NAME
SQL::KeywordSearch - generate SQL for simple keyword searches
SYNOPSIS
use SQL::KeywordSearch;
my ($search_sql,@bind) =
sql_keyword_search(
keywords => 'cat,brown,whiskers',
columns => ['pets','colors','names']
);
my $sql = "SELECT title from articles
WHERE user_id = 5 AND ".$search_sql;
About keyword searching
The solution provided here is *simple*, suitable for relatively small
numbers of rows and columns. It is also simple-minded in that it *can't*
sort the results based on their relevance.
For large data sets and more features, a full-text indexing and
searching solution is recommended to be used instead. Tsearch2 for
PostgreSQL, is
one such solution.
Database Support
This module was developed for use with PostgreSQL. It can work with
other databases by specifying the regular expression operator to use.
The 'REGEXP' operator should work for MySQL.
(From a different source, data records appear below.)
(* ===== verification/VmessKdf.v ===== *)
(** * VMess key derivation (src/src/proxy/vmess/kdf.rs)

    [VmessKdf1] and the two structs of the macro [impl_hmac_with_hasher!] are
    the record [VmessKdf] over an incremental hasher; each is a hasher again.
    HMAC-SHA256 is the crate's, a parameter.

    The specification is [hmac_of], the HMAC construction of RFC 2104 over
    a hash function with 64-byte blocks: the structs compute it, nested. *)

From S2P Require Import Prelude Io StdText.
From Stdlib Require Import ZArith Lia List Strings.Byte.
From stdpp Require Import base option list strings.

Definition IPAD : byte := x36.
Definition OPAD : byte := x5c.

Definition KDF_SALT_CONST_AUTH_ID_ENCRYPTION_KEY : bytes := str "AES Auth ID Encryption".
Definition KDF_SALT_CONST_AEAD_RESP_HEADER_LEN_KEY : bytes := str "AEAD Resp Header Len Key".
Definition KDF_SALT_CONST_AEAD_RESP_HEADER_LEN_IV : bytes := str "AEAD Resp Header Len IV".
Definition KDF_SALT_CONST_AEAD_RESP_HEADER_PAYLOAD_KEY : bytes := str "AEAD Resp Header Key".
Definition KDF_SALT_CONST_AEAD_RESP_HEADER_PAYLOAD_IV : bytes := str "AEAD Resp Header IV".
Definition KDF_SALT_CONST_VMESS_AEAD_KDF : bytes := str "VMess AEAD KDF".
Definition KDF_SALT_CONST_VMESS_HEADER_PAYLOAD_AEAD_KEY : bytes := str "VMess Header AEAD Key".
Definition KDF_SALT_CONST_VMESS_HEADER_PAYLOAD_AEAD_IV : bytes := str "VMess Header AEAD Nonce".
Definition KDF_SALT_CONST_VMESS_HEADER_PAYLOAD_LENGTH_AEAD_KEY : bytes := str "VMess Header AEAD Key_Length".
Definition KDF_SALT_CONST_VMESS_HEADER_PAYLOAD_LENGTH_AEAD_IV : bytes := str "VMess Header AEAD Nonce_Length".

(** HMAC-SHA256 of the crates hmac and sha2: key, message. *)
Class HmacSha256Crypto := {
  hmac_sha256 : bytes -> bytes -> bytes;
  hmac_sha256_length k m : length (hmac_sha256 k m) = 32
}.

(** The incremental interface. *)
Class Hasher (H : Type) := {
  h_update : H -> bytes -> H;
  h_finalize : H -> bytes
}.

(** [Hmac<Sha256>]: its key and what it was fed. *)
Record HmacSha256 := mkHmacSha256 { hs_key : bytes; hs_fed : bytes }.
Definition HmacSha256_new_from_slice (key : bytes) : HmacSha256 := mkHmacSha256 key [].

#[export] Instance HmacSha256_Hasher `{HmacSha256Crypto} : Hasher HmacSha256 := {|
  h_update h m := mkHmacSha256 (hs_key h) (hs_fed h ++ m);
  h_finalize h := hmac_sha256 (hs_key h) (hs_fed h)
|}.

Definition BLOCK_LEN : nat := 64.
Definition TAG_LEN : nat := 32.

Record VmessKdf (H : Type) := mkKdf { okey : bytes; hasher : H; hasher_outer : H }.
Arguments mkKdf {H} _ _ _.
Arguments okey {H} _.
Arguments hasher {H} _.
Arguments hasher_outer {H} _.

Definition xor_byte (a b : byte) : byte := z2b (Z.lxor (b2z a) (b2z b)).

(** [[0u8; 64]] with [k] copied to its front. *)
Definition pad_block (k : bytes) : bytes := take BLOCK_LEN (k ++ repeat x00 BLOCK_LEN).

Section Kdf.
Context {H : Type} `{Hasher H}.

Definition kdf_new (hasher : H) (key : bytes) : VmessKdf H :=
  let hasher_outer := hasher in
  let k := if decide (BLOCK_LEN < length key) then take TAG_LEN (h_finalize (h_update hasher key)) else key in
  let ikey := map (fun b => xor_byte b IPAD) (pad_block k) in
  let okey := map (fun b => xor_byte b OPAD) (pad_block k) in
  mkKdf okey (h_update hasher ikey) hasher_outer.

Definition kdf_update (k : VmessKdf H) (m : bytes) : VmessKdf H :=
  mkKdf (okey k) (h_update (hasher k) m) (hasher_outer k).

Definition kdf_finalize (k : VmessKdf H) : bytes :=
  let h1 := h_finalize (hasher k) in
  h_finalize (h_update (h_update (hasher_outer k) (okey k)) h1).

#[export] Instance VmessKdf_Hasher : Hasher (VmessKdf H) := {| h_update := kdf_update; h_finalize := kdf_finalize |}.
End Kdf.

Abbreviation VmessKdf1 := (VmessKdf HmacSha256).
Abbreviation VmessKdf2 := (VmessKdf VmessKdf1).
Abbreviation VmessKdf3 := (VmessKdf VmessKdf2).

(** ** Specification *)

(** HMAC over the hash function [f]. *)
Definition hmac_of (f : bytes -> bytes) (key m : bytes) : bytes :=
  let k := pad_block (if decide (BLOCK_LEN < length key) then take TAG_LEN (f key) else key) in
  f (map (fun b => xor_byte b OPAD) k ++ f (map (fun b => xor_byte b IPAD) k ++ m)).

(** The derivation of the protocol: HMAC-SHA256 keyed by the VMess constant, and
one HMAC over the function so far for each key of the path. *)
Definition kdf_spec `{HmacSha256Crypto} (path : list bytes) (id : bytes) : bytes :=
  fold_left hmac_of path (hmac_sha256 (str "VMess AEAD KDF")) id.

(** A hasher state that computes [f] of all it is fed. *)
Definition denotes {H} `{Hasher H} (h : H) (f : bytes -> bytes) : Prop :=
  forall ms, h_finalize (fold_left h_update ms h) = f (concat ms).

Section OneShot.
Context `{HmacSha256Crypto}.

Definition get_vmess_kdf_1 (key1 : bytes) : VmessKdf1 :=
  kdf_new (HmacSha256_new_from_slice KDF_SALT_CONST_VMESS_AEAD_KDF) key1.
Definition vmess_kdf_1_one_shot (id key1 : bytes) : bytes := h_finalize (h_update (get_vmess_kdf_1 key1) id).
Definition get_vmess_kdf_2 (key1 key2 : bytes) : VmessKdf2 := kdf_new (get_vmess_kdf_1 key1) key2.
Definition get_vmess_kdf_3 (key1 key2 key3 : bytes) : VmessKdf3 := kdf_new (get_vmess_kdf_2 key1 key2) key3.
Definition vmess_kdf_3_one_shot (id key1 key2 key3 : bytes) : bytes :=
  h_finalize (h_update (get_vmess_kdf_3 key1 key2 key3) id).
End OneShot.

(** ** Lemmas *)

Lemma denotes_nil {H} `{Hasher H} (h : H) f : denotes h f -> h_finalize h = f [].
Proof. intros Hd. exact (Hd []). Qed.

Lemma denotes_one {H} `{Hasher H} (h : H) f m : denotes h f -> h_finalize (h_update h m) = f m.
Proof. intros Hd. specialize (Hd [m]). simpl in Hd. by rewrite app_nil_r in Hd. Qed.

Lemma denotes_two {H} `{Hasher H} (h : H) f a b : denotes h f -> h_finalize (h_update (h_update h a) b) = f (a ++ b).
Proof. intros Hd. specialize (Hd [a; b]). simpl in Hd. by rewrite app_nil_r in Hd. Qed.

Lemma HmacSha256_denotes `{HmacSha256Crypto} key : denotes (HmacSha256_new_from_slice key) (hmac_sha256 key).
Proof.
  intros ms. simpl. assert (forall h, hs_key (fold_left (fun h m => mkHmacSha256 (hs_key h) (hs_fed h ++ m)) ms h) = hs_key h
    /\ hs_fed (fold_left (fun h m => mkHmacSha256 (hs_key h) (hs_fed h ++ m)) ms h) = hs_fed h ++ concat ms) as Hf.
  { induction ms as [|m ms IH]; intros h; simpl; [by rewrite app_nil_r|].
    destruct (IH (mkHmacSha256 (hs_key h) (hs_fed h ++ m))) as [-> ->]. simpl. by rewrite <- app_assoc. }
  by destruct (Hf (HmacSha256_new_from_slice key)) as [-> ->].
Qed.

(** One layer computes HMAC over the function of the layer below. *)
Lemma kdf_new_denotes {H} `{Hasher H} (h : H) f key : denotes h f -> denotes (kdf_new h key) (hmac_of f key).
Proof.
  intros Hd ms.
  assert (forall k, okey (fold_left kdf_update ms k) = okey k /\ hasher_outer (fold_left kdf_update ms k) = hasher_outer k
    /\ hasher (fold_left kdf_update ms k) = fold_left h_update ms (hasher k)) as Hf.
  { induction ms as [|m ms IH]; intros k; [done|]. simpl. by destruct (IH (kdf_update k m)) as (-> & -> & ->). }
  simpl. unfold kdf_finalize. destruct (Hf (kdf_new h key)) as (-> & -> & ->). unfold kdf_new. cbn [okey hasher hasher_outer].
  rewrite (denotes_two h f) by done. unfold hmac_of. rewrite (denotes_one h f key Hd).
  f_equal. f_equal. exact (Hd (_ :: ms)).
Qed.

Lemma kdf_1_denotes `{HmacSha256Crypto} key1 : denotes (get_vmess_kdf_1 key1) (kdf_spec [key1]).
Proof. apply kdf_new_denotes, HmacSha256_denotes. Qed.

Lemma kdf_1_spec `{HmacSha256Crypto} id key1 : vmess_kdf_1_one_shot id key1 = kdf_spec [key1] id.
Proof. apply (denotes_one (get_vmess_kdf_1 key1)), kdf_1_denotes. Qed.

Lemma kdf_3_spec `{HmacSha256Crypto} id key1 key2 key3 : vmess_kdf_3_one_shot id key1 key2 key3 = kdf_spec [key1; key2; key3] id.
Proof. apply (denotes_one (get_vmess_kdf_3 key1 key2 key3)). exact (kdf_new_denotes _ _ _ (kdf_new_denotes _ _ _ (kdf_1_denotes key1))). Qed.

(** ** Properties *)

(** C38: the nested hashers of the key derivation compute nested HMAC: the
    one-key derivation is HMAC over HMAC-SHA256 keyed by the VMess constant, and the
    three-key derivation is HMAC over HMAC over that, for keys and data of any
    length. *)
Theorem vmess_kdf_is_nested_hmac `{HmacSha256Crypto} id key1 key2 key3 :
  let h1 := hmac_of (hmac_sha256 (str "VMess AEAD KDF")) key1 in
  vmess_kdf_1_one_shot id key1 = h1 id /\
  vmess_kdf_3_one_shot id key1 key2 key3 = hmac_of (hmac_of h1 key2) key3 id.
Proof.
  intros h1. assert (denotes (get_vmess_kdf_1 key1) h1) as H1 by apply kdf_new_denotes, HmacSha256_denotes.
  split; [by apply (denotes_one _ _ id H1)|].
  apply (denotes_one (get_vmess_kdf_3 key1 key2 key3)). by apply kdf_new_denotes, kdf_new_denotes.
Qed.

(** ** An instance for the witnesses *)

Program Definition toy_hmac : HmacSha256Crypto := {| hmac_sha256 k m := take 32 (k ++ m ++ repeat x00 32) |}.
Next Obligation. intros. simpl. rewrite length_take, !length_app. cbn [length]. lia. Qed.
Since a regular expression for word boundary checking is about the only
fancy database feature we used, other databases should work as well.
Functions
sql_keyword_search()
($sql,@bind) = sql_keyword_search(...);
(@interp) = sql_keyword_search(interp => 1, ...);
sql_keyword_search builds a sql statement based on a keyword field
containing a list of comma, space, semicolon or colon separated
keywords. This prepares a case-insensitive regular expression search.
($sql, @bind) =
sql_keyword_search(
keywords => 'cat,brown',
columns => ['pets','colors'],
every_column => 1,
every_word => 1,
whole_word => 1,
operator => 'REGEXP'
);
Now the result would look like:
$sql = qq{(
(lower(pets) ~ lower(?)
OR lower(colors) ~ lower(?)
)
OR
(lower(pets) ~ lower(?)
OR lower(colors) ~ lower(?)
))};
@bind = ('cat','cat','brown','brown');
You can control the use of AND, OR and other aspects of the SQL
generation through the options below.
keywords
A string of comma,space,semicolon or color separated keywords.
Required.
columns
An anonymous array of columns to perform the keyword search on.
Required.
every_column (default: false)
If you would like all words to match in all columns, you set this to
1.
By default, words can match in one or more columns.
every_word (default: false)
If you would like all words to match in particular column for it to
be considered a match, set this value to 1
By default, one or more words can match in a particular column.
whole_word (default: false)
Set this to true to do only match against whole words. A substring
search is the default.
operator (default: ~)
Set to 'REGEXP' if you are using MySQL. The default works for
PostgreSQL.
interp (default: off)
# integrate with DBIx::Interp
my $articles = $dbx->selectall_arrayref_i("
SELECT article_id, title, summary
FROM articles
WHERE ",
sql_keyword_search(
keywords => $q->param('q'),
columns => [qw/title summary/]
interp => 1,
)
,attr(Slice=>{}));
Turn this on to return an array of SQL like SQL::Interp or
DBIx::Interp expect as input.
AUTHOR
mark@summersault.com, ""
BUGS
Please report any bugs or feature requests to "bug-sql-keywordsearch at
rt.cpan.org", or through the web interface at
. I
will be notified, and then you'll automatically be notified of progress
on your bug as I make changes.
SEE ALSO
* search.cpan.org
COPYRIGHT & LICENSE
Copyright 2006 - 2009 Mark Stosberg, , all rights
reserved.
This program is free software; you can redistribute it and/or modify it
under the same terms as Perl itself.